Nicht nur, dass eine innere Einheit anhand dieses konsultierten Massenbewusstseins in der Alt-BRD meilenweit von jeder Anwandlung des Sozialismus entfernt war - das Ganze dann auch noch als Modell für Gesamtdeutschland progressiv zu verkaufen, konnte nicht anders enden, als dem Sozialismus auf deutschem Boden den Garaus zu machen. Viele Effekte der diffusen Missgunst, des gefühlt zu kurz gekommenen Kleinbürgertums, der »verfolgenden Unschuld« (Karl Kraus) und der Vernichtungsfantasien, die vor 30 Jahren den Republikanern zugeordnet wurden, finden sich heute ungefiltert in der AfD-Wählerschaft wieder.
Am meisten verstörte aber Pohrts generelles Fazit: »Der unerschöpfliche Vorrat an Rechtfertigungen, der einen ebenso monströsen Amoralismus bemäntelt, ist eines der wirklich beunruhigenden Elemente nicht nur im hiesigen Massenbewusstsein, sondern auch in der hiesigen offiziellen Politik.
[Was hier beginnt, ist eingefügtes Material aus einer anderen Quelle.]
(** The sibling path: a quick query that fails is answered with the fixed
    message alone. *)
Lemma handleQuickQuery_omits_failure_reason :
  forall (req : Request) (queryType : string) (db db' : memoryService.Db)
         (result : QueryResult Rows),
    executePredefinedQuery svc queryType (teacherId req) db
    = (Normal result, db') ->
    q_success result = false ->
    handleQuickQuery svc req queryType db
    = (Normal
         (mkResponse 200 true
            (Some "I had trouble running that query. Please try again.")
            None None (Some emptyArray) None),
       db').
Proof.
  intros req queryType db db' result Hrun Hfail.
  unfold handleQuickQuery, bind. now rewrite Hrun, Hfail.
Qed.

End Facts.

Lemma handleChat_sends_failure_reason_witness :
  handleChat Examples.exampleServices Examples.exampleRequest Examples.exampleDb
  = (Normal
       (mkResponse 200 true
          (Some "I couldn't execute that query. Let me try to help another way.")
          (Some "Table 'teachers' is not allowed") None None None),
     Examples.exampleDb).
Proof.
  apply (handleChat_sends_failure_reason (list string) Examples.exampleServices
           Examples.exampleRequest "show grades" Examples.exampleDb
           (mkSqlResult true
              (Some "SELECT name FROM teachers WHERE teacher_id = 7") None)
           (mkQueryResult false None (Some "Table 'teachers' is not allowed")));
    try reflexivity; intros; reflexivity.
Defined.

End ControllerFacts.

(** ** The injector applied twice, on the scenario *)

Lemma injectTeacherFilter_twice_witness :
  injectTeacherFilter "SELECT name FROM students" 42
  <> "SELECT name FROM students" /\
  injectTeacherFilter (injectTeacherFilter "SELECT name FROM students" 42) 42
  <> injectTeacherFilter "SELECT name FROM students" 42.
Proof.
  assert (H : injectTeacherFilter "SELECT name FROM students" 42
              <> "SELECT name FROM students") by (vm_compute; discriminate).
  split; [exact H |].
  intros E. apply H.
  exact (proj1 (proj1 injectTeacherFilter_twice "SELECT name FROM students" 42%Z) E).
Defined.

(** * Further properties of the query pipeline *)

(** ** When the injector writes the predicate *)

Lemma replaceFrom_no_match (s before after : string) :
  hasFromMatch s = false -> replaceFrom s before after = s.
Proof.
  induction s as [| c s IH]; [reflexivity |].
  cbn [hasFromMatch replaceFrom].
  destruct (matchFromHere (String c s)) as [[w rest] |]; [discriminate |].
  intros H. now rewrite (IH H).
Qed.

Lemma replaceFrom_shape (s before after : string) :
  hasFromMatch s = true ->
  exists pre w rest,
    replaceFrom s before after = pre ++ before ++ w ++ after ++ rest.
Proof.
  induction s as [| c s IH]; [discriminate |].
  cbn [hasFromMatch replaceFrom].
  destruct (matchFromHere (String c s)) as [[w rest] |].
  - intros _. now exists "", w, rest.
  - intros H. destruct (IH H) as (pre & w & rest & ->).
    now exists (String c pre), w, rest.
Qed.

Lemma replaceWhere_shape (s repl : string) :
  JS.includes (JS.toLowerCase s) "where" = true ->
  exists pre post, replaceWhere s repl = pre ++ repl ++ post.
Proof.
  induction s as [| c s IH]; intros H; [discriminate |].
  destruct (startsWithCI (String c s) "where") eqn:E.
  - rewrite (replaceWhere_here _ _ E). now exists "", (JS.drop 5 (String c s)).
  - rewrite (replaceWhere_later _ _ _ E).
    cbn [JS.toLowerCase JS.includes] in H.
    rewrite startsWithCI_where in E. rewrite E in H. cbn [orb] in H.
    destruct (IH H) as (pre & post & ->). now exists (String c pre), post.
Qed.

Lemma hasFromMatch_includes_from (s : string) :
  hasFromMatch s = true -> JS.includes (JS.toLowerCase s) "from" = true.
Proof.
  induction s as [| c s IH]; [discriminate |].
  cbn [hasFromMatch].
  destruct (matchFromHere (String c s)) as [[w rest] |] eqn:E.
  - intros _. apply includes_starts.
    unfold matchFromHere in E.
    destruct (startsWithCI (String c s) "from") eqn:F; [| discriminate].
    now rewrite startsWithCI_lower in F.
  - intros H. cbn [JS.toLowerCase]. now apply includes_cons, IH.
Qed.

Lemma includes_middle (pre occ post p : string) :
  JS.includes occ p = true -> JS.includes (pre ++ occ ++ post) p = true.
Proof.
  intros H. apply includes_app_l.
  induction occ as [| c occ IH].
  - simpl in H. rewrite orb_false_r in H.
    destruct p; [destruct post; reflexivity | discriminate].
  - cbn [JS.includes] in H. apply orb_true_iff in H as [H | H].
    + apply includes_starts.
      destruct (startsWith_inv _ _ H) as [r ->].
      rewrite app_assoc_s. apply startsWith_app.
    + cbn [append]. now apply includes_cons, IH.
Qed.

(** X1.  The injector returns a statement as it is exactly when the
    statement holds neither [where], in any letter case, nor a match of
    [from], white space and a word. *)
Theorem injectTeacherFilter_unchanged_iff :
  forall (sql : string) (teacherId : Z),
    injectTeacherFilter sql teacherId = sql <->
    JS.includes (JS.toLowerCase sql) "where" = false /\
    hasFromMatch sql = false.
Proof.
  intros sql teacherId. split.
  - intros E.
    destruct (JS.includes (JS.toLowerCase sql) "where") eqn:Hw.
    + pose proof (inject_where_grows sql teacherId Hw) as L.
      rewrite E in L. lia.
    + split; [reflexivity |].
      destruct (hasFromMatch sql) eqn:Hf; [exfalso | reflexivity].
      destruct (string_dec (injectTeacherFilter sql teacherId) sql) as [_ | D];
        [| contradiction].
      assert (Hin : JS.includes
                      (JS.toLowerCase (injectTeacherFilter sql teacherId))
                      "where" = true).
      { unfold injectTeacherFilter.
        rewrite Hw, (hasFromMatch_includes_from sql Hf).
        destruct (replaceFrom_shape sql "FROM "
                    (" WHERE teacher_id = " ++ JS.ofZ teacherId) Hf)
          as (pre & w & rest & ->).
        rewrite !toLowerCase_app. do 3 apply includes_app_l.
        apply includes_cons, includes_starts. reflexivity. }
      rewrite E in Hin. congruence.
  - intros [Hw Hf]. unfold injectTeacherFilter. rewrite Hw.
    destruct (JS.includes (JS.toLowerCase sql) "from"); [| reflexivity].
    now apply replaceFrom_no_match.
Qed.

(** X2.  A statement that holds [where], or else a match of [from], white
    space and a word, comes out of the injector with the predicate of the
    tenant written in it. *)
Theorem injectTeacherFilter_writes_predicate :
  forall (sql : string) (teacherId : Z),
    JS.includes (JS.toLowerCase sql) "where" = true \/ hasFromMatch sql = true ->
    JS.includes (injectTeacherFilter sql teacherId) (tenantPredicate teacherId)
    = true.
Proof.
  intros sql teacherId H. unfold injectTeacherFilter, tenantPredicate.
  destruct (JS.includes (JS.toLowerCase sql) "where") eqn:Hw.
  - destruct (replaceWhere_shape sql
                ("WHERE teacher_id = " ++ JS.ofZ teacherId ++ " AND") Hw)
      as (pre & post & ->).
    apply includes_middle, includes_starts.
    rewrite <- app_assoc_s. apply startsWith_app.
  - destruct H as [H | Hf]; [discriminate |].
    rewrite (hasFromMatch_includes_from sql Hf).
    destruct (replaceFrom_shape sql "FROM "
                (" WHERE teacher_id = " ++ JS.ofZ teacherId) Hf)
      as (pre & w & rest & ->).
    do 3 apply includes_app_l.
    apply includes_cons, includes_starts.
    change (" WHERE teacher_id = " ++ JS.ofZ teacherId)
      with (" " ++ ("WHERE teacher_id = " ++ JS.ofZ teacherId)).
    cbn [append]. apply startsWith_app.
Qed.

Lemma injectTeacherFilter_writes_predicate_witness :
  hasFromMatch "select name from   grades order by name" = true /\
  JS.includes
    (injectTeacherFilter "select name from   grades order by name" 7)
    (tenantPredicate 7) = true.
Proof.
  split; [reflexivity |].
  apply (injectTeacherFilter_writes_predicate
           "select name from   grades order by name" 7%Z).
  right. reflexivity.
Defined.

(** ** White space at the ends of a string *)

Lemma space_not_semicolon (c : ascii) :
  JS.isSpace c = true -> Ascii.eqb c ";" = false.
Proof. each_ascii c; vm_compute; congruence. Qed.

Lemma isSpace_upper (c : ascii) : JS.isSpace (JS.upper c) = JS.isSpace c.
Proof. each_ascii c; reflexivity. Qed.

Lemma trimStart_decomp (s : string) :
  exists ws, s = ws ++ JS.trimStart s /\ JS.all JS.isSpace ws = true.
Proof.
  induction s as [| c s (ws & E & Hws)]; [now exists "" |].
  cbn [JS.trimStart]. destruct (JS.isSpace c) eqn:Hc; [| now exists ""].
  exists (String c ws). cbn [append JS.all]. rewrite Hc, Hws.
  split; [now rewrite <- E | reflexivity].
Qed.
(** * Patronus: Ansible rule modules and Python SDK error mapping

    A shallow embedding of

    - [ansible-collection-patronus/plugins/modules/firewall_rule.py],
    - [ansible-collection-patronus/plugins/modules/nat_rule.py],
    - [sdk/python/src/patronus/client.py] and [exceptions.py],

    followed by the properties of these programs.

    Python values are embedded as the inductive type [Py.value]; a [dict]
    is an association list in insertion order (the modules dump with
    [sort_keys=False], so the order is part of what is written).  Code that
    may raise returns in the error monad [Py.res].  The YAML library, the
    HTTP transport and the pydantic validation are external services and
    appear as interfaces ([Yaml], [Response], [Model]). *)

From Stdlib Require Import String Ascii ZArith List Bool Lia Permutation.
Import ListNotations.

Local Open Scope string_scope.
Local Open Scope Z_scope.

(* ===================================================================== *)
(** * Python values *)
(* ===================================================================== *)

Module Py.

#[local] Set Warnings "-register-all".

(** The values the programs handle: [None], [bool], [int], [str], [list]
    and [dict] with [str] keys.  Floats, timestamps and mappings with
    non-string keys, which a foreign YAML or JSON document could also
    contain, are outside this universe. *)
Inductive value : Type :=
| VNone
| VBool (b : bool)
| VInt (z : Z)
| VStr (s : string)
| VList (l : list value)
| VDict (d : list (string * value)).

Definition dict : Type := list (string * value).

(** [d.get(k)] on the association list: the binding of [k], if any. *)
Fixpoint dict_get (k : string) (d : dict) : option value :=
  match d with
  | [] => None
  | (k', v) :: d' => if String.eqb k k' then Some v else dict_get k d'
  end.

(** [d[k] = v]: replaces the binding of [k] in place, or appends a new one
    (Python dicts keep insertion order). *)
Fixpoint dict_set (k : string) (v : value) (d : dict) : dict :=
  match d with
  | [] => [(k, v)]
  | (k', v') :: d' =>
      if String.eqb k k' then (k', v) :: d' else (k', v') :: dict_set k v d'
  end.

(** [del d[k]] when present. *)
Fixpoint dict_del (k : string) (d : dict) : dict :=
  match d with
  | [] => []
  | (k', v') :: d' =>
      if String.eqb k k' then dict_del k d' else (k', v') :: dict_del k d'
  end.

(** [k in d] *)
Definition has_key (k : string) (d : dict) : bool :=
  match dict_get k d with Some _ => true | None => false end.

(** [bool(v)], the test behind [if v:]. *)
Definition truthy (v : value) : bool :=
  match v with
  | VNone => false
  | VBool b => b
  | VInt z => negb (z =? 0)
  | VStr s => negb (String.eqb s "")
  | VList l => match l with [] => false | _ => true end
  | VDict d => match d with [] => false | _ => true end
  end.

Definition is_none (v : value) : bool :=
  match v with VNone => true | _ => false end.

(** [a == b].  [bool] is a subclass of [int], so [True == 1]; lists compare
    element by element; two dicts are equal when they have the same number
    of keys and every key of the first is bound to an equal value in the
    second. *)
Fixpoint py_eq (a b : value) {struct a} : bool :=
  match a, b with
  | VNone, VNone => true
  | VBool x, VBool y => Bool.eqb x y
  | VBool x, VInt y => Z.b2z x =? y
  | VInt x, VBool y => x =? Z.b2z y
  | VInt x, VInt y => x =? y
  | VStr x, VStr y => String.eqb x y
  | VList xs, VList ys =>
      (fix all2 (xs : list value) (ys : list value) {struct xs} : bool :=
         match xs, ys with
         | [], [] => true
         | x :: xs', y :: ys' => py_eq x y && all2 xs' ys'
         | _, _ => false
         end) xs ys
  | VDict d1, VDict d2 =>
      (Nat.eqb (length d1) (length d2)) &&
      (fix all1 (d : dict) {struct d} : bool :=
         match d with
         | [] => true
         | (k, v) :: d' =>
             match dict_get k d2 with
             | Some w => py_eq v w
             | None => false
             end && all1 d'
         end) d1
  | _, _ => false
  end.

(** A Python dict binds each key once; the values the interpreter builds
    are the association lists without repeated keys, at every depth. *)
Fixpoint nodup_keys (ks : list string) : bool :=
  match ks with
  | [] => true
  | k :: ks' => negb (existsb (String.eqb k) ks') && nodup_keys ks'
  end.

Fixpoint wf (v : value) : bool :=
  match v with
  | VList l => forallb wf l
  | VDict d => nodup_keys (map fst d) && forallb (fun kv => wf (snd kv)) d
  | _ => true
  end.

(** ** Exceptions and the error monad *)

(** The exceptions of [patronus/exceptions.py], with the attributes their
    constructors store ([status_code] and [response] default to [None]),
    and the exceptions of the interpreter, of [json] and of pydantic that
    the embedded code can raise, [FileNotFoundError] being what
    [os.makedirs] raises on an empty path.  The SDK's own [ValidationError]
    is raised nowhere in the client and is left out. *)
Inductive exn : Type :=
| AuthenticationError (message : value)
| NotFoundError (message : value) (status_code : option Z) (response : option value)
| RateLimitError (message : value) (status_code : option Z) (response : option value)
| APIError (message : value) (status_code : option Z) (response : option value)
| AttributeError
| KeyError
| TypeError
| JSONDecodeError
| PydanticValidationError
| FileNotFoundError.

Inductive res (A : Type) : Type :=
| Ok (a : A)
| Raise (e : exn).
Arguments Ok {A} a.
Arguments Raise {A} e.

Definition bind {A B : Type} (c : res A) (k : A -> res B) : res B :=
  match c with
  | Ok a => k a
  | Raise e => Raise e
  end.

Definition res_map {A B : Type} (f : A -> B) (c : res A) : res B :=
  bind c (fun a => Ok (f a)).

(** [v.get(k, default)]: only a dict has the method. *)
Definition get (v : value) (k : string) (default : value) : res value :=
  match v with
  | VDict d => Ok (match dict_get k d with Some x => x | None => default end)
  | _ => Raise AttributeError
  end.

(** [v[k]] with a string key. *)
Definition getitem (v : value) (k : string) : res value :=
  match v with
  | VDict d => match dict_get k d with Some x => Ok x | None => Raise KeyError end
  | _ => Raise TypeError
  end.

End Py.

Import Py.

Declare Scope py_scope.
Notation "x <- c1 ;; c2" := (Py.bind c1 (fun x => c2))
  (at level 61, c1 at next level, right associativity) : py_scope.
Local Open Scope py_scope.

(* ===================================================================== *)
(** * String methods *)
(* ===================================================================== *)

Module Str.

(** [c in chars] *)
Fixpoint mem (c : ascii) (chars : string) : bool :=
  match chars with
  | EmptyString => false
  | String c' chars' => Ascii.eqb c c' || mem c chars'
  end.

(** [s.rstrip(chars)]: [s] without its longest suffix made of characters
    of [chars]. *)
Fixpoint rstrip (s chars : string) : string :=
  match s with
  | EmptyString => EmptyString
  | String c s' =>
      match rstrip s' chars with
      | EmptyString => if mem c chars then EmptyString else String c EmptyString
      | r => String c r
      end
  end.

End Str.

(* ===================================================================== *)
(** * The services the modules use *)
(* ===================================================================== *)

(** The YAML library over the text of a file: [safe_load] returns [None]
    when parsing raises, [dump] is [yaml.dump(..., sort_keys=False)]. *)
Class Yaml (text : Type) : Type := {
  safe_load : text -> option value;
  dump : value -> text
}.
Alle Gruppen, von den etablierten Parteien bis zum Restbestand außerparlamentarischer Opposition, zeichnen sich dadurch aus, dass sie keine festen politischen, moralischen oder ökonomischen Prinzipien besitzen, sondern eigentlich für jeden Schwenk und jede Kehrtwendung so offen sind, wie es die Sozialdemokratie 1914 war, als sie vom Internationalismus und Pazifismus zur Begeisterung für den vaterländischen Krieg überlief. Aus den Wandlungen beispielsweise, welche die bundesrepublikanische Linke in den 20 Jahren seit 1969 schon durchgemacht hat, ist auf eine Flexibilität zu schließen, für die es keine Grenzen gibt. Das Beunruhigende an den Verhältnissen in der BRD ist also, dass man weder von der Bevölkerung noch von politischen Gruppen sagen kann, was sie mit Sicherheit nicht tun würden.« Diese Einschätzung hat nichts an Gültigkeit verloren.
Auch wenn Wolfgang Pohrt in seinen letzten Lebensjahren den Kampf um eine fortschrittliche Gesellschaft aufgegeben hat, so besitzt die von Klaus Bittermann besorgte Werkedition seiner Schriften einen hohen dokumentarischen und wissenschaftlichen Wert. Die Einheitsstudie entspricht dem Band 6, gefolgt von wichtigen Artikeln und Aufsätzen zur reaktionären Nachwendekrise mit allen soziopathischen Verwerfungen vom Ausländerhass bis zum Großmachtimperialismus in Band 7. Beide Bücher zusammen ergeben ein gehaltvolles und erschütterndes Panoptikum aus der Zeit, als die Zukunft abgeschafft wurde und die Dauerkrise der perspektivischen Vernunft ihre institutionelle Zementierung erfuhr. Aus der inneren Einheit hätte wohl nur dann kein reaktionäres Projekt werden können, wenn die gesellschaftliche Entwicklung der BRD grundsätzlich anders verlaufen wäre.
Wolfgang Pohrt: Der Weg zur inneren Einheit. Elemente des Massenbewusstseins BRD 1990. Werke 6. Hrsg. von Klaus Bittermann. Edition Tiamat, 472 S., geb., 30 €.
Wolfgang Pohrt: Das Jahr danach. Texte & Kommentare 1990-1992. Werke 7. Hrsg. von Klaus Bittermann. Edition Tiamat, 528 S., geb., 30 €.